Instead, sometimes it can make sense to use a shortest probability interval (similar to the highest posterior density interval), as discussed in the paper with Ying Liu and Tian Zheng:

The brute force approach to computing a shortest probability interval is to compute all the intervals of specified coverage and take the shortest. For example, if you have 1000 simulation draws and you want the 95% interval for a particular quantity of interest, z, you sort the 1000 simulations of z, compute 50 intervals, (z_1, z_951), (z_2, z_952), …, (z_50, z_1000), and you take the interval that’s the shortest.

There’s one additional twist: if the quantity of interest is bounded, you want to allow the possibility of the interval to go all the way to the boundary. So if there’s a lower bound a and an upper bound b, you also consider the intervals, (a, z_950) and (z_51, b) as candidates.

Here’s R code:

spin <- function(x, lower=NULL, upper=NULL, conf=0.95){
  x <- sort(as.vector(x))
  if (!is.null(lower)) {
    if (lower > min(x)) stop("lower bound is not lower than all the data")
    else x <- c(lower, x)
  if (!is.null(upper)) {
    if (upper < max(x)) stop("upper bound is not higher than all the data")
    else x <- c(x, upper)
  n <- length(x)
  gap <- round(conf*n)
  width <- x[(gap+1):n] - x[1:(n-gap)]
  index <- min(which(width==min(width)))
  x[c(index, index + gap)]

This particular code is kinda hacky in that it does not account for fencepost errors, but it conveys the general idea.

It works! But there is a concern that the procedure has unnecessary Monte Carlo error, in that we’re computing the minimum width of these empirical intervals. It seems like some smoothing should improve things.

In the above-linked Liu et al. paper, we present a pretty complicated procedure to compute a shortest probability interval efficiently. It works well in the paper, but I don’t really trust it in general. I think we should have something more transparent and reliable.

The short version of this post is that it would be good to have the shortest posterior interval as an option, not for Stan’s automatic output–I think by default the central interval is fine–but as an available option when users want it because it does come up.
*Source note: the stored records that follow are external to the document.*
Definition Quad_junction_IMM : PVTechnology :=
  {| PV.name := "Quad-junction IMM";
     PV.efficiency := Fin 0.34;
     PV.temp_coefficient := Fin (-0.003);
     PV.degradation_rate := Fin 0.003;
     PV.mass_per_m2 := Fin 0.6;
     PV.trl := Fin 8;
     PV.era := current |}.

Definition Lithium_ion_NMC : BatteryTechnology :=
  {| Battery.name := "Lithium-ion (NMC)";
     Battery.energy_density := Fin 220;
     Battery.cycle_life := Fin 10000;
     Battery.charge_efficiency := Fin 0.96;
     Battery.discharge_efficiency := Fin 0.97;
     Battery.self_discharge_rate := Fin 0.005;
     Battery.mass_per_wh := Fin 0.0045;
     Battery.trl := Fin 9;
     Battery.era := current |}.

(** The "Baseline Mission" preset. *)
Definition preset_baseline : SimulationConfig :=
  {| concentrator := Some Linear_Fresnel_Reflector;
     pvCell := Some Triple_junction_GaAs;
     battery := Some Lithium_ion_NMC;
     concentratorArea := Fin 3.0;
     pvArea := Fin 1.0;
     batteryCapacity := Fin 8000;
     baseLoad := Fin 100;
     durationHours := Fin 48;
     yearsInOperation := Fin 0 |}.

(** The "No Concentrator" preset. *)
Definition preset_no_concentrator : SimulationConfig :=
  {| concentrator := None;
     pvCell := Some Quad_junction_IMM;
     battery := Some Lithium_ion_NMC;
     concentratorArea := Fin 0;
     pvArea := Fin 8.0;
     batteryCapacity := Fin 10000;
     baseLoad := Fin 100;
     durationHours := Fin 48;
     yearsInOperation := Fin 0 |}.

(** Variations of the presets, as a user of the form can enter them (an
    emptied numeric field is read as 0). *)

Definition custom_no_concentrator
    (pv : PVTechnology)
    (pvArea batteryCapacity baseLoad durationHours yearsInOperation : num)
  : SimulationConfig :=
  {| concentrator := None;
     pvCell := Some pv;
     battery := Some Lithium_ion_NMC;
     concentratorArea := Fin 0;
     pvArea := pvArea;
     batteryCapacity := batteryCapacity;
     baseLoad := baseLoad;
     durationHours := durationHours;
     yearsInOperation := yearsInOperation |}.
(** The exponent: [e] or [E], an optional sign and at least one digit, or
    nothing. *)
Definition exp_part (s : list ascii) : option (Z * list ascii) :=
  match s with
  | c :: rest =>
      if Ascii.eqb c "e" || Ascii.eqb c "E" then
        let '(eneg, rest1) := sign true rest in
        let '(x, n, rest2) := digits 0 0 rest1 in
        if n =? 0 then None else Some ((if eneg then - x else x), rest2)
      else Some (0, s)
  | [] => Some (0, s)
  end.

Definition parse_number (s : list ascii) : option (float * list ascii) :=
  let '(neg, s1) := sign false s in
  match int_part s1 with
  | None => None
  | Some (i, s2) =>
      match frac_part i s2 with
      | None => None
      | Some (m, nfrac, s3) =>
          match exp_part s3 with
          | None => None
          | Some (x, s4) => Some (decimal_to_float neg m (x - nfrac), s4)
          end
      end
  end.

Definition byte (n : Z) : ascii := ascii_of_nat (Z.to_nat n).

(** The UTF-8 bytes of a 16-bit code unit.  Each escape is encoded on its
    own: an escaped surrogate pair is not combined into the four bytes of its
    character.  No statement below depends on the bytes of an escaped
    character. *)
Definition utf8 (u : Z) : list ascii :=
  if u <? 128 then [byte u]
  else if u <? 2048 then [byte (192 + u / 64); byte (128 + u mod 64)]
  else [byte (224 + u / 4096); byte (128 + (u / 64) mod 64); byte (128 + u mod 64)].

(** The character a one-letter escape stands for. *)
Definition escape (e : ascii) : option ascii :=
  if Ascii.eqb e dquote then Some dquote
  else if Ascii.eqb e backslash then Some backslash
  else if Ascii.eqb e "/" then Some "/"
  else if Ascii.eqb e "b" then Some "008"
  else if Ascii.eqb e "f" then Some "012"
  else if Ascii.eqb e "n" then Some "010"
  else if Ascii.eqb e "r" then Some "013"
  else if Ascii.eqb e "t" then Some "009"
  else None.

(** The code unit of four hexadecimal digits. *)
Definition hex4 (h1 h2 h3 h4 : ascii) : option Z :=
  match hexdigit h1, hexdigit h2, hexdigit h3, hexdigit h4 with
  | Some a, Some b, Some c, Some d => Some (4096 * a + 256 * b + 16 * c + d)
  | _, _, _, _ => None
  end.

Definition prepend (cs : list ascii) (r : option (list ascii * list ascii))
  : option (list ascii * list ascii) :=
  match r with
  | Some (cs', rest) => Some ((cs ++ cs')%list, rest)
  | None => None
  end.

(** The characters of a string after its opening quote, up to the closing one. *)
Fixpoint parse_chars (s : list ascii) : option (list ascii * list ascii) :=
  match s with
  | [] => None
  | c :: rest =>
      if Ascii.eqb c dquote then Some ([], rest)
      else if Ascii.eqb c backslash then
        match rest with
        | e :: rest1 =>
            if Ascii.eqb e "u" then
              match rest1 with
              | h1 :: h2 :: h3 :: h4 :: rest2 =>
                  match hex4 h1 h2 h3 h4 with
                  | Some u => prepend (utf8 u) (parse_chars rest2)
                  | None => None
                  end
              | _ => None
              end
            else
              match escape e with
              | Some x => prepend [x] (parse_chars rest1)
              | None => None
              end
        | [] => None
        end
      else if (nat_of_ascii c <? 32)%nat then None
      else prepend [c] (parse_chars rest)
  end.
(** An error message of the provider and two rows of the index. *)
Definition context_length_message : string :=
  "This model's maximum context length is 4097 tokens. However, your messages resulted in 4100 tokens. Please reduce the length of the messages.".

Definition example_row1 : Conversation :=
  mkConversation "df31ae23ab8b75b5643c2f846c570997edc71333" "消息 1" 1
    (Some "openai") (Some "gpt-4o").
Definition example_row2 : Conversation :=
  mkConversation "6c33f71694bf41a18c844a96d1f62f153e5f6f44" "消息 2" 2
    (Some "openai") (Some "gpt-4o").
Definition example_db : convoDB := mkConvoDB [example_row1; example_row2].

(** A row whose title is the id of [example_row1]. *)
Definition example_row3 : Conversation :=
  mkConversation "fc5012d8c67073ea0a46a3c05488a0e1d87df74b"
    "df31ae23ab8b75b5643c2f846c570997edc71333" 3 (Some "openai") (Some "gpt-4o").

Definition example_blob_path : string :=
  "/data/conversations/df31ae23ab8b75b5643c2f846c570997edc71333.gob".

(** A configuration with one stdio server, and a world in which every
    client call succeeds and the tool answers with one text block. *)
Definition example_server : MCPServerConfig :=
  mkMCPServerConfig "stdio" "mcp-fs" [] ["--root"; "/tmp"] "".
(* ===== verification/Codec.v ===== *)
(** * Serialization

    The source serializes with bincode, a third-party crate. Its two functions
    are a class of operations here, and what the source relies on (decoding an
    encoded value gives the value back) is a separate class of laws, so that
    every theorem that needs the law says so. *)

From S2P Require Import Prelude.

(** [bincode::serialize] and [bincode::deserialize] at type [A]; [None] is a
    decoding error. *)
Class Bincode (A : Type) := {
  serialize : A → bytes;
  deserialize : bytes → option A;
}.

Class BincodeLaws (A : Type) `{Bincode A} : Prop :=
  deserialize_serialize : ∀ a : A, deserialize (serialize a) = Some a.

Lemma serialize_inj `{BincodeLaws A} (a b : A) : serialize a = serialize b → a = b.
Proof.
  intros He. apply (f_equal deserialize) in He. rewrite !deserialize_serialize in He.
  by simplify_eq.
Qed.

(** ** A codec for every countable type

    One byte per binary digit of the code of a value. It shows that the laws
    can hold, and lets closed examples run. *)

Fixpoint digits (p : positive) : bytes :=
  match p with
  | xH => [x02]
  | xO p => x00 :: digits p
  | xI p => x01 :: digits p
  end.

Fixpoint undigits (bs : bytes) : option positive :=
  match bs with
  | [x02] => Some xH
  | x00 :: bs => xO <$> undigits bs
  | x01 :: bs => xI <$> undigits bs
  | _ => None
  end.

Lemma undigits_digits p : undigits (digits p) = Some p.
Proof. induction p as [p IH|p IH|]; simpl; [by rewrite IH..|done]. Qed.

Definition countable_bincode (A : Type) `{Countable A} : Bincode A := {|
  serialize a := digits (encode a);
  deserialize bs := undigits bs ≫= decode;
|}.

Lemma countable_bincode_laws (A : Type) `{Countable A} :
  @BincodeLaws A (countable_bincode A).
Proof. intros a. simpl. by rewrite undigits_digits; simpl; rewrite decode_encode. Qed.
The longer version is that I think there’s a research opportunity to come up with a more efficient shortest posterior interval computation that’s also clean and robust.

EDIT: @maxbiostat added code identation.


I know how to do this. It would be a nice student project of putting together couple existing pieces of code and making the experiments to show it’s robust and has smaller variability than the naive implementation. I can help if someone has time to work on this.


Sounds good!

This discussion should be in the algorithms category.

I still just don’t see this. I think @andrewgelman wants SPIn summaries because the hacked versions he suggests might include zero. But what makes that a better summary than any other interval? Here, it just seems to be a desire to include zero.

But requiring zero the way Andrew suggests by just tacking on a lower and upper bound seems to present two problems. One, not every distribution is consistent with the boundary. Secondly, adding two more elements biases the results since now our interval has two additional non-sampled points.

The other thing I don’t like about this is that density is parameterization dependent.

I wrote back to Andrew personally about this before I knew it was a Discourse post (I don’t usually read the General category).

I don’t see how this algorithm could be made more efficient than \mathcal{O}(N \cdot \log N), which you get from sorting up front and is something Stan’s already doing to compute quantiles. In some cases, the intervals might be wide enough that we can reduce sorting time by only extracting the top (1 - p) and bottom (1 - p) for a p interval, the algorithm’s still going to be \mathcal{O}(N \cdot \log N). But if you need multiples, it’s still going to be more practical to sort. And a lot easier. Finding the widest interval after the sort is linear, so that doesn’t even play into the overall complexity.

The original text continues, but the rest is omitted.